Neither the Cuban opposition or dissidents, nor the exiles – unless playing into the hands of the regime or if it manipulates the statistics – has proposed or formulated serious studies in this field. From these extremes, it is impossible to experiment and test the potential for such a mechanism for the political struggle.
The figures of 2002-2003 seem to offer a wide volume for a different activism and potentially more effective than any considered up to now and its message does have a tremendous impact on the structure of power as was proven this time. Opposition and exile are enormously apart to be able to take advantage of this power and use this resource.

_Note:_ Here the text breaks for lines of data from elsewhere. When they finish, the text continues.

(** * CLI auto-installer: a shallow embedding of [installCli] and its helpers

    The development follows the TypeScript module that installs the AWS CLI
    and the Session Manager plugin into the toolkit's private storage:
    the registry [AWS_CLIS], the platform resolution ([getOsCommand],
    [getOsCliSource]), the probe ([hasCliCommand], [getCliCommand]), the
    per-platform installers and the orchestrator [installCli].

    Host services (prompt, temporary folders, HTTP fetch, child processes,
    file-system calls, telemetry, logger) are not part of the module; they are
    gathered in the record [Host], whose answers may depend on everything that
    happened before.  Every call to a host service is recorded as an [Event],
    so that statements about "what the code did" are statements about the
    recorded trace. *)

From Stdlib Require Import String Ascii List ZArith Bool Lia DecimalString.
Import ListNotations.
Local Open Scope list_scope.
Local Open Scope string_scope.

(** ** Node's [path] module

    [join], [normalize], [parse] and [dirname] in the POSIX flavour.  For
    ["win32"] the same algorithm is used with the backslash as the emitted
    separator and both slashes recognised; drive letters and UNC prefixes are
    ordinary segments here. *)
Module Path.

Section Flavour.
Variable platform : string.

Definition win32 : bool := String.eqb platform "win32".

Definition sep : string := if win32 then "\" else "/".

Definition is_sep (c : ascii) : bool :=
  Ascii.eqb c "/" || (win32 && Ascii.eqb c "\").

Fixpoint segments_from (cs cur : list ascii) : list string :=
  match cs with
  | [] => [string_of_list_ascii (rev cur)]
  | c :: cs' =>
      if is_sep c
      then string_of_list_ascii (rev cur) :: segments_from cs' []
      else segments_from cs' (c :: cur)
  end.

Definition segments (p : string) : list string :=
  segments_from (list_ascii_of_string p) [].

(** [normalizeString]: [res] is the stack of kept segments, newest first. *)
Fixpoint normalizeString (segs : list string) (allowAboveRoot : bool)
         (res : list string) : list string :=
  match segs with
  | [] => rev res
  | s :: rest =>
      if String.eqb s "" || String.eqb s "." then
        normalizeString rest allowAboveRoot res
      else if String.eqb s ".." then
        match res with
        | top :: res' =>
            if String.eqb top ".."
            then normalizeString rest allowAboveRoot
                   (if allowAboveRoot then s :: res else res)
            else normalizeString rest allowAboveRoot res'
        | [] =>
            normalizeString rest allowAboveRoot
              (if allowAboveRoot then [s] else [])
        end
      else normalizeString rest allowAboveRoot (s :: res)
  end.

Definition starts_with_sep (p : string) : bool :=
  match p with
  | String c _ => is_sep c
  | EmptyString => false
  end.

Definition ends_with_sep (p : string) : bool :=
  match rev (list_ascii_of_string p) with
  | c :: _ => is_sep c
  | [] => false
  end.

Definition normalize (p : string) : string :=
  if String.eqb p "" then "."
  else
    let isAbsolute := starts_with_sep p in
    let trailingSeparator := ends_with_sep p in
    let body :=
      String.concat sep (normalizeString (segments p) (negb isAbsolute) []) in
    if String.eqb body "" then
      if isAbsolute then sep
      else if trailingSeparator then "." ++ sep else "."
    else
      (if isAbsolute then sep else "") ++ body
        ++ (if trailingSeparator then sep else "").

Definition join (parts : list string) : string :=
  match filter (fun s => negb (String.eqb s "")) parts with
  | [] => "."
  | nonempty => normalize (String.concat sep nonempty)
  end.

(** The characters of [p] from the end: separators that trail, then the last
    component, then everything in front of it. *)
Fixpoint drop_seps (rcs : list ascii) : list ascii :=
  match rcs with
  | c :: rest => if is_sep c then drop_seps rest else rcs
  | [] => []
  end.

Fixpoint take_component (rcs : list ascii) : list ascii * list ascii :=
  match rcs with
  | c :: rest =>
      if is_sep c then ([], rcs)
      else let '(comp, front) := take_component rest in (c :: comp, front)
  | [] => ([], [])
  end.

Definition split_last (p : string) : list ascii * list ascii :=
  take_component (drop_seps (rev (list_ascii_of_string p))).

(** [path.parse(p).base] *)
Definition base (p : string) : string :=
  string_of_list_ascii (rev (fst (split_last p))).

(** [path.parse(p).dir]: what precedes the separator in front of the last
    component; the root for a path that has nothing else in front of it. *)
Definition dir (p : string) : string :=
  match snd (split_last p) with
  | [] => if starts_with_sep p then sep else ""
  | _ :: front =>
      match front with
      | [] => if starts_with_sep p then sep else ""
      | _ => string_of_list_ascii (rev front)
      end
  end.

(** [path.dirname(p)]: as [dir], but ["."] for a path without directory, and
    two leading separators are kept when they are all there is. *)
Definition dirname (p : string) : string :=
  match snd (split_last p) with
  | [] => if starts_with_sep p then sep else "."
  | _ :: front =>
      match front with
      | [] => sep
      | [c] => if is_sep c then sep ++ sep else string_of_list_ascii [c]
      | _ => string_of_list_ascii (rev front)
      end
  end.

Fixpoint after_last_dot (rcs : list ascii) : option (list ascii) :=
  match rcs with
  | [] => None
  | c :: rest => if Ascii.eqb c "." then Some rest else after_last_dot rest
  end.

(** [path.parse(p).name]: the base without its extension; a leading dot and
    the base [".."] carry no extension. *)
Definition name (p : string) : string :=
  let b := base p in
  if String.eqb b ".." then b
  else
    match after_last_dot (rev (list_ascii_of_string b)) with
    | Some (c :: front) => string_of_list_ascii (rev (c :: front))
    | _ => b
    end.

End Flavour.

End Path.


(** ** Data model *)

(** [interface Cli]; the nested [command] and [source] objects are flattened. *)
Record Cli := {
  command_unix : string;
  command_windows : string;
  source_macos : string;
  source_windows : string;
  source_linux : string;
  manualInstallLink : string;
  name : string
}.

Inductive AwsClis := aws | ssm.

(** [telemetry.Result], as far as the installer uses it. *)
Inductive Result := Succeeded | Cancelled | Failed.

(** The two error classes of the module, and whatever a host service throws. *)
Inductive Error :=
| InstallerError (message : string)
| InvalidPlatformError (message : string)
| HostError (message : string).

Definition message (e : Error) : string :=
  match e with
  | InstallerError m | InvalidPlatformError m | HostError m => m
  end.

Definition isInstallerError (e : Error) : bool :=
  match e with InstallerError _ => true | _ => false end.

Definition isInvalidPlatformError (e : Error) : bool :=
  match e with InvalidPlatformError _ => true | _ => false end.

Inductive LogLevel := LogInfo | LogError.

(** One constructor per host service the module calls. *)
Inductive Event :=
| ShowInformationMessage (text : string) (items : list string)
| ShowErrorMessage (text : string) (items : list string)
| OpenExternal (uri : string)
| MakeTemporaryToolkitFolder
| TryRemoveFolder (folder : string)
| HttpGet (url destination : string)
| Chmod (file : string) (mode : Z)
| WriteFile (file data : string)
| Mkdir (folder : string)
| Copy (from to : string)
| ExtractAllTo (archive target : string)
| Run (command : string) (cwd : option string) (args : list string)
| Log (logger : option string) (level : LogLevel) (text : string)
| RecordAwsInstallCli (result : Result) (cli : AwsClis).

The diseased obsession to continue the absolutism, even today, of the power in Cuba around the figures of Fidel and Raul, is unnatural, prevents seeing and understanding the great transformations that have occurred within in terms of figures who represent the elite who are completely new, whose social, cultural, technological, psychological and political components are, also, completely new and who the opposition and exile will have to deal with in the coming decades.
And I say coming decades, not as a lapse, but because the subjective position that perceives a downfall, ipso facto, upon the disappearance or death of Fidel, I invite you to reread the words of Raul Castro: “the new generations or elite are already an important part of power and tomorrow will control all power and they are responsible for its restructuring, redesigning and reorientation These will be the new elites, in relation to their experience and vital interests, are the ones who will have rethink their own formulas of continuity and change. It would be naïve to imagine that if they were invited to hand over power they would do so submissively. This is not the way the game will end. At least, this is the scenario of the events and not the wished that seem to outshine with more force.”
In the meantime, the exile will die biologically and politically. Young people, blacks and mestizos who left the Island and who have become politically active in recent years are only some exceptions while the young persons of the second generation in exile separate themselves from effective activism, In the great majority. A generational substitutions and elites as has happened in Cuba and that continues to be produced has no equivalence neither from here nor among the opposition and the Cuban dissidence.
The author is a professor at the University of Miami.